EDs: Will be UPDATED.
By ALAN ROBINSON
AP Sports Writer
PITTSBURGH (AP) -Henrik Zetterberg isn’t scoring. Neither is Pavel Datsyuk. Tomas Holmstrom was injured and out for Game 4.
So how are the Red Wings up 3-1 in the Stanley Cup finals, with a chance to close out the young and now desperate Pittsburgh Penguins in Game 5 on Monday night in Detroit?
Because Pittsburgh’s big scorers aren’t getting goals either, except for Sidney Crosby’s two-goal blip in Game 3, and Detroit role players Jiri Hudler and Mikael Samuelsson are.
Hudler scored the biggest goal of the series so far, a backhander early in the third period created by defenseman Brad Stuart’s persistence, and the Red Wings rallied from Pittsburgh’s early lead to beat the Penguins 2-1 in a potentially pivotal Game 4 on Saturday night.
Hudler, one of the numerous European players on Detroit’s roster, scored only 13 goals in 81 regular-season games, but got his fifth and biggest of the playoffs at 2:26 of the third.
Stuart kept the puck in the Pittsburgh zone with a blind, backhand pass that scooted behind the goal line then, seconds later, Darren Helm put a hard check on Brooks Orpik to keep him from gathering the puck and allow Hudler to get free in front to score.

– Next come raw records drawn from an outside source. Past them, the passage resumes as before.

(* ===== verification/Console.v ===== *)
(** * The text screen

    [user_putchar] of interrupt_handler.c with the putchar system call and its splash screen,
    util/screen.c, the output of the kernel, and the clearing of the screen in boot/init.c.
    All write to one page of video memory, a list of 4096 bytes of which the first 4000 are
    shown: 25 rows of 80 characters with their attributes.  An access outside the page is a
    fault.  The cursor is in two registers behind an index and a data port. *)

From Stdlib Require Import ZArith Lia.
From S2P Require Import Prelude Printf.
From stdpp Require Import base list numbers strings.
Local Open Scope Z_scope.

(** [x] and [y] are the static variables of [user_putchar], [sx] and [sy] those of
    [_putchar], [first] that of [syscall_putchar]. *)
Record console := mkConsole {
  pchVideo : list Z;
  x : Z; y : Z;
  sx : Z; sy : Z;
  first : bool;
  crtc_index : Z; cursor_high : Z; cursor_low : Z
}.

Definition set_video (v : list Z) (c : console) : console :=
  mkConsole v (x c) (y c) (sx c) (sy c) (first c) (crtc_index c) (cursor_high c) (cursor_low c).
Definition set_xy (a b : Z) (c : console) : console :=
  mkConsole (pchVideo c) a b (sx c) (sy c) (first c) (crtc_index c) (cursor_high c) (cursor_low c).
Definition set_sxy (a b : Z) (c : console) : console :=
  mkConsole (pchVideo c) (x c) (y c) a b (first c) (crtc_index c) (cursor_high c) (cursor_low c).

Definition set_first (b : bool) (c : console) : console :=
  mkConsole (pchVideo c) (x c) (y c) (sx c) (sy c) b (crtc_index c) (cursor_high c) (cursor_low c).

(** ** Video memory *)

Definition vpoke (i v : Z) : M console unit :=
  let! m := gets pchVideo in
  if (0 <=? i) && (i <? Z.of_nat (length m)) then modify (set_video (<[Z.to_nat i := u8 v]> m)) else fail PageFault.
Definition vpeek (i : Z) : M console Z := let! m := gets pchVideo in lift (byte_at m i).

(** [rep movsb] and [rep stosb], upwards. *)
Fixpoint movsb (dst src : Z) (count : nat) : M console unit :=
  match count with
  | O => ret tt
  | S count => let! b := vpeek src in vpoke dst b ;;! movsb (dst + 1) (src + 1) count
  end.
Fixpoint stosb (dst v : Z) (count : nat) : M console unit :=
  match count with
  | O => ret tt
  | S count => vpoke dst v ;;! stosb (dst + 1) v count
  end.
Lemma ipc_step_ok c c' Q :
  ipc_ok (ic_w c) (ic_phase c) Q -> ipc_step c c' -> exists Q', ipc_ok (ic_w c') (ic_phase c') Q'.
Proof.
  intros Hok Hst. destruct Hst as [c x k dst a b Hx Hd|c x k dst a b r o w' Hx Hrun E|c x w' Hx Hrun E|c w' Hi Hq Hrc Ht Hal Har].
  - exists Q. cbn. assert (forall y, receiving (<[x := Sending k dst a b]> (ic_phase c)) y = receiving (ic_phase c) y) as Er.
    { intros y. rewrite receiving_insert. destruct (Z.eqb_spec y x) as [->|]; [|done]. unfold receiving. by rewrite Hx. }
    destruct Hok as [H3 H4 H5 H6 H7 H8 H9 H10]. split; try done.
    + intros y t. rewrite Er. apply H4.
    + intros y. rewrite Er. apply H5.
    + intros y z Hz. destruct (H7 y z Hz) as (k' & a' & b' & Hp). exists k', a', b'. rewrite lookup_insert_ne; [done|congruence].
    + intros y. rewrite Er. apply H8.
    + intros y k' z a' b' [[<- [= <- <- <- <-]]|[_ Hp]]%lookup_insert_Some; [by apply blocks_some|by eapply H9].
  - cbn. destruct (receiving (ic_phase c) dst) eqn:Er.
    + pose proof (round_takes _ _ _ _ _ _ _ _ r Hok Hx Hrun Er) as Hwp. unfold wp in Hwp. rewrite E in Hwp.
      destruct Hwp as (td & ts & Htd & _ & -> & Hs). exists (sent_queues k x Q). by eapply sent_ok.
    + pose proof (round_waits _ _ _ _ _ _ _ _ r Hok Hx Hrun Er) as Hwp. unfold wp in Hwp. rewrite E in Hwp.
      destruct Hwp as (-> & Hok' & _). eauto.
  - pose proof (recv_step _ _ _ _ Hok Hx Hrun) as Hwp. unfold wp in Hwp. rewrite E in Hwp. destruct Hwp. eauto.
  - exists Q. by apply (other_ok (ic_w c)).
Qed.

(** No task communicates: the semaphores are as [duplicate_TSS] leaves them. *)
Definition no_messages (w : W) : Prop :=
  w_inv w /\ arrays w /\ forall x t, w_tasks w !! x = Some t -> tss_Msem t = semaphore_init 1 0.

Lemma ipc_run w c : no_messages w -> rtc ipc_step (mkIpc w ∅) c -> exists Q, ipc_ok (ic_w c) (ic_phase c) Q.
Proof.
  intros (Hi & Ha & Hm) Hrtc. refine (rtc_ind_r (R := ipc_step) (fun c => exists Q, ipc_ok (ic_w c) (ic_phase c) Q) _ _ _ c Hrtc).
  - exists (fun _ => []). split; cbn; try done; try set_solver. intros x t Ht. rewrite blocks_lookup in Ht.
    destruct (w_tasks w !! x) as [u|] eqn:Hu; [|done]. injection Ht as <-. cbn. by rewrite (Hm x u Hu).
  - intros c1 c2 _ Hst [Q Hok]. by eapply ipc_step_ok.
Qed.

(** The registers are in the control block of [x], for the next switch to it. *)
Definition saved_in (x : Z) (r : cpu_regs) (w : W) : Prop :=
  exists u, w_tasks w !! x = Some u /\ tss_EBP u = r_ebp r /\ tss_ESP u = r_esp r /\ tss_EFLAGS u = r_eflags r.

(** Everything that holds once the invariant does. *)
Lemma sent_message w w' ph Q k src dst a b r td ts :
  ipc_ok w ph Q -> src <> dst -> blocks w !! dst = Some td -> blocks w !! src = Some ts ->
  sent k src dst a b r td ts (Q src) w w' ->
  read_message dst w' = Ok ((a, b), w') /\ saved_in src r w'.
Proof.
  intros Hok Hne Hd Hs [_ Eb Hstr]. pose proof (proj1 (arrays_blocks w) (io_array _ _ _ Hok) _ _ Hd) as Hl. split.
  - assert (exists t, blocks w' !! dst = Some t /\ tss_M t = <[1%nat := b]> (<[0%nat := a]> (tss_M td))) as (t & Ht & Em).
    { rewrite Eb. unfold sent_blocks. rewrite lookup_alter_ne by done.
      destruct k; [|rewrite lookup_alter_ne by done]; rewrite !lookup_alter_eq, Hd; cbn; by eexists. }
    rewrite blocks_lookup in Ht. destruct (w_tasks w' !! dst) as [u|] eqn:Hu; [|done]. injection Ht as <-. cbn in Em.
    unfold read_message, get_tss, bind, gets, lift, lookup_TSS. rewrite Hu. cbn [of_option].
    destruct (tss_M td) as [|m0 [|m1 l]]; [done|done|]. by rewrite Em.
  - assert (exists t, blocks w' !! src = Some (save_regs r t)) as (t & Ht).
    { rewrite Eb. unfold sent_blocks. rewrite lookup_alter_eq.
      destruct k; [|rewrite lookup_alter_eq]; rewrite !lookup_alter_ne, Hs by done; cbn; by eexists. }
    rewrite blocks_lookup in Ht. destruct (w_tasks w' !! src) as [u|] eqn:Hu; [|done]. exists u. split; [done|].
    injection Ht as E1 E2 _ _ E3 _. done.
Qed.

Lemma senders_elem w ph Q x y : ipc_ok w ph Q -> (exists l, senders w x l /\ y ∈ l) <-> y ∈ Q x.
Proof.
  intros Hok. split.
  - intros (l & Hl & Hy). by rewrite <- (senders_Q _ _ _ _ _ Hok Hl).
  - intros Hy. exists (Q x). split; [|done]. eapply Q_senders; [exact Hok|]. by eapply queued_block.
Qed.

(** Both outcomes of a round. *)
Lemma round_result w ph Q k x dst a b r :
  ipc_ok w ph Q -> ph !! x = Some (Sending k dst a b) -> runs w x ->
  if receiving ph dst then
    exists t w', w_tasks w !! dst = Some t /\
      fast_m pgd k dst a b r w = Ok (Some (mkCpuRegs (tss_EBP t) (tss_ESP t) (tss_EFLAGS t)
        (if tss_CR3 t =? pgd then r_cr3 r else tss_CR3 t) dst), w') /\
      w_str w' = Ok (dst, w') /\ read_message dst w' = Ok ((a, b), w') /\ saved_in x r w' /\
      forall y, ready w' y <-> ready w y \/
        match k with Send => y = x | Call => exists l, senders w x l /\ y ∈ l end
  else
    exists l w', senders w dst l /\ fast_m pgd k dst a b r w = Ok (None, w') /\
      senders w' dst (l ++ [x]) /\ forall y, ready w' y <-> ready w y.
Proof.
  intros Hok Hx Hrun. destruct (receiving ph dst) eqn:Hd.
  - destruct (proj1 (wp_Ok _ _ _) (round_takes w ph Q k x dst a b r Hok Hx Hrun Hd))
      as (o & w' & E & td & ts & Htd & Hts & -> & Hs).
    assert (x <> dst) as Hne by (intros ->; unfold receiving in Hd; by rewrite Hx in Hd).
    destruct (sent_message _ _ _ _ _ _ _ _ _ _ _ _ Hok Hne Htd Hts Hs) as [Hread Hsaved].
    rewrite blocks_lookup in Htd. destruct (w_tasks w !! dst) as [t|] eqn:Ht; [|done]. injection Htd as <-.
    exists t, w'. split; [done|]. split; [done|]. split; [apply Hs|]. split; [done|]. split; [done|].
    intros y. rewrite (wk_ready _ _ _ (se_woke _ _ _ _ _ _ _ _ _ _ _ Hs)).
    destruct k; [by rewrite list_elem_of_singleton|]. by rewrite (senders_elem w ph Q x y Hok).
  - destruct (proj1 (wp_Ok _ _ _) (round_waits w ph Q k x dst a b r Hok Hx Hrun Hd)) as (o & w' & E & -> & Hok' & Hr).
    pose proof (io_dst _ _ _ Hok _ _ _ _ _ Hx) as Hb. exists (Q dst), w'.
    split; [by eapply Q_senders|]. split; [done|]. split; [|done].
    pose proof (Q_senders w' ph _ dst Hok') as Hsn. rewrite upd_list_same in Hsn. apply Hsn.
    by apply (io_dst _ _ _ Hok' _ _ _ _ _ Hx).
Qed.
End steps.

Hudler may never score a more important goal, unless he can win a Stanley Cup deciding game with one. Samuelsson played a key role earlier in the series with three goals, or three more than Evgeni Malkin, the NHL’s second-leading scorer during the season, has for Pittsburgh in the finals. And three more than teammate Datsyuk has.
Detroit became the first team since the second round of the playoffs to come back from a 1-0 deficit – every team that scored the first goal in the conference finals and in the first three games of the Stanley Cup finals had won. Pittsburgh had been 11-0 when scoring first and had won its last 17 at home, including all nine previous playoff games this spring.
The challenge now for the Red Wings is to make sure the Penguins don’t get back there for a Game 6 on Wednesday.
The Red Wings fell behind in the first period, just as they did in losing 3-2 in Game 3, when Marian Hossa scored on a power play less than three minutes in. Detroit tied it slightly more than four minutes later when captain Nicklas Lidstrom scored two seconds after a Detroit power play expired.
That goal kept the Penguins from gaining more momentum on their home ice, playing before their 66th consecutive sellout – appropriate, given that the former No. 66, Mario Lemieux, is now their co-owner. The home ice that Pittsburgh hoped would be as advantageous as it was to the Red Wings, who won the first two games in Detroit by a combined score of 7-0.
Detroit goes back there for Game 5, with a chance to win its fourth Stanley Cup in 11 years by holding home-ice advantage. The Red Wings can do so despite a near disappearance by a power play that was 0-for-3 in Game 4 and is 2-of-22 in the series.